Pesante l'aumento dello spread, che si attesta a +264 punti base, con un deciso aumento di 26 punti base, mentre il BTP con scadenza 10 anni riporta un rendimento del 2,15%.
Sul mercato valutario, la coppia Eur/Usd continua la seduta sui livelli della vigilia, riportando una variazione pari a -0,06%. L'Oro continua la seduta poco sotto la parità, con un calo dello 0,53%. Prevalgono ancora le vendite sul petrolio (Light Sweet Crude Oil), che continua la giornata a 14,17 dollari per barile, in forte calo del 137,66%.
Dunque, sui mercati la scena madre è sempre occupata del petrolio.
Lunedì, per la prima volta nella storia, il greggio USA è diventato negativo, scambiando su minimi pari a $-40 al barile. Per chi non avesse afferrato il concetto c’è stato un momento, nelle contrattazioni della notte, che il mercato è andato in “contango” (un tecnicismo per dire che vi è più offerta che domanda) per cui i venditori di greggio sono arrivati addirittura a pagare i compratori, pur di liberarsi dell’eccesso di scorte.
Il punto è proprio questo. L’eccedenza globale di petrolio è tale che non c’è più spazio per stoccare questa grande quantità di petrolio non utilizzato. Il mercato è letteralmente inondato di petrolio. Ieri il panico è salito a livelli senza precedenti, perché nessuno voleva tenersi i contratti in scadenza oggi e quindi ricompensare investitori pronti a comprare il petrolio non desiderato, e a immagazzinarlo.

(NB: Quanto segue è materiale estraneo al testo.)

(** A digit in front is taken, and the run goes on behind it. *)
Lemma span_digits_head (c r : string) (cp : N) :
  c <> "" -> decode1 (c +:+ r) = Some (cp, String.length c) ->
  is_decimal cp = true ->
  span_digits (c +:+ r) = (c +:+ fst (span_digits r), snd (span_digits r)).
Proof.
  intros Hc Hd Hp. destruct c as [|b c]; [done|]. rewrite app_cons in *.
  unfold span_digits at 1. cbn [span_digits_go]. unfold width.
  rewrite Hd, Hp. cbn [String.length]. by rewrite span_digits_skip.
Qed.

Lemma span_digits_stop (s : string) :
  no_digit_ahead s -> span_digits s = ("", s).
Proof.
  intros Hs%no_digit_ahead_width. destruct s; [reflexivity|].
  unfold span_digits. cbn [span_digits_go]. by rewrite Hs.
Qed.

Lemma span_digits_spec (s d r : string) :
  span_digits s = (d, r) ->
  s = d +:+ r /\ all_points is_decimal d = true /\ no_digit_ahead r.
Proof.
  remember (String.length s) as n eqn:Hn. revert s d r Hn.
  induction n as [n IH] using lt_wf_ind. intros s d r -> Hs.
  destruct (width is_decimal s) as [|k] eqn:Hw.
  { apply no_digit_ahead_width in Hw.
    rewrite (span_digits_stop s Hw) in Hs. by injection Hs as <- <-. }
  unfold width in Hw.
  destruct (decode1 s) as [[cp m]|] eqn:Hd; [|done].
  destruct (is_decimal cp) eqn:Hp; [|done].
  destruct (decode1_split _ _ _ Hd) as (c & r0 & -> & Hlen & Hc & Hany).
  rewrite <- Hlen in Hany.
  rewrite (span_digits_head c r0 cp Hc (Hany _) Hp) in Hs.
  destruct (span_digits r0) as [d' r'] eqn:Hr0. cbn [fst snd] in Hs.
  injection Hs as <- <-.
  destruct (IH (String.length r0)) with (s := r0) (d := d') (r := r')
    as (-> & Hd' & Hr'); [|done|done|].
  { rewrite length_app_s. destruct c; [done|]. simpl. lia. }
  split; [by rewrite app_assoc_s|]. split; [|done].
  by rewrite (all_points_head is_decimal c d' cp Hc (Hany _)), Hp.
Qed.
(** Digits of [n] in front of [acc]; [fuel + 1] digits at most. *)
Fixpoint digits (fuel : nat) (n : Z) (acc : string) : string :=
  let acc := String (digit_char (n mod 10)) acc in
  if n <? 10 then acc
  else match fuel with O => acc | S fuel => digits fuel (n / 10) acc end.

(** [strconv.FormatInt(z, 10)] for 64-bit integers, which have at most 20
    digits. *)
Definition FormatInt (z : Z) : string :=
  if z <? 0 then String "-" (digits 19 (- z) "") else digits 19 z "".

(** A non-empty run of digits. *)
Fixpoint parse_digits (acc : Z) (s : string) : option Z :=
  match s with
  | EmptyString => Some acc
  | String c s =>
      match digit_val c with
      | Some d => parse_digits (acc * 10 + d) s
      | None => None
      end
  end.

Definition in_int64 (z : Z) : bool := (- 2 ^ 63 <=? z) && (z <? 2 ^ 63).

Definition check_int64 (z : Z) : option Z := if in_int64 z then Some z else None.

(** [strconv.Atoi] / [strconv.ParseInt(s, 10, 64)]: optional sign, digits, range. *)
Definition ParseInt (s : string) : option Z :=
  match s with
  | EmptyString => None
  | String c s' =>
      if (Ascii.eqb c "-" || Ascii.eqb c "+")%char then
        match s' with
        | EmptyString => None
        | _ =>
            match parse_digits 0 s' with
            | Some n => check_int64 (if Ascii.eqb c "-"%char then - n else n)
            | None => None
            end
        end
      else match parse_digits 0 s with Some n => check_int64 n | None => None end
  end.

Vi è che all’inizio della crisi del coronavirus, i produttori di petrolio, troppo orgogliosi o troppo avidi, hanno continuato a pompare petrolio, senza badare all’accumularsi inutile delle scorte, mentre la domanda diventava sempre più anemica. Di conseguenza, la capacità mondiale di stoccaggio ha raggiunto quasi l’80%. Oggi, ogni barile in più si aggiunge alla già massiccia sovreccedenza, contribuendo all’accumularsi di scorte colossali che non trovano acquirenti. Per i produttori di petrolio il risultato è drammatico.
Da qui la reazione da panico delle borse. Fa paura pensare che se compri un barile di petrolio ti pagano purché lo porti via. E’ l’economia a rovescio, ha scritto qualcuno. Così come a rovescio appare il fatto che alla pompa la benzina non calerà più di tanto. Ma questo è un altro discorso.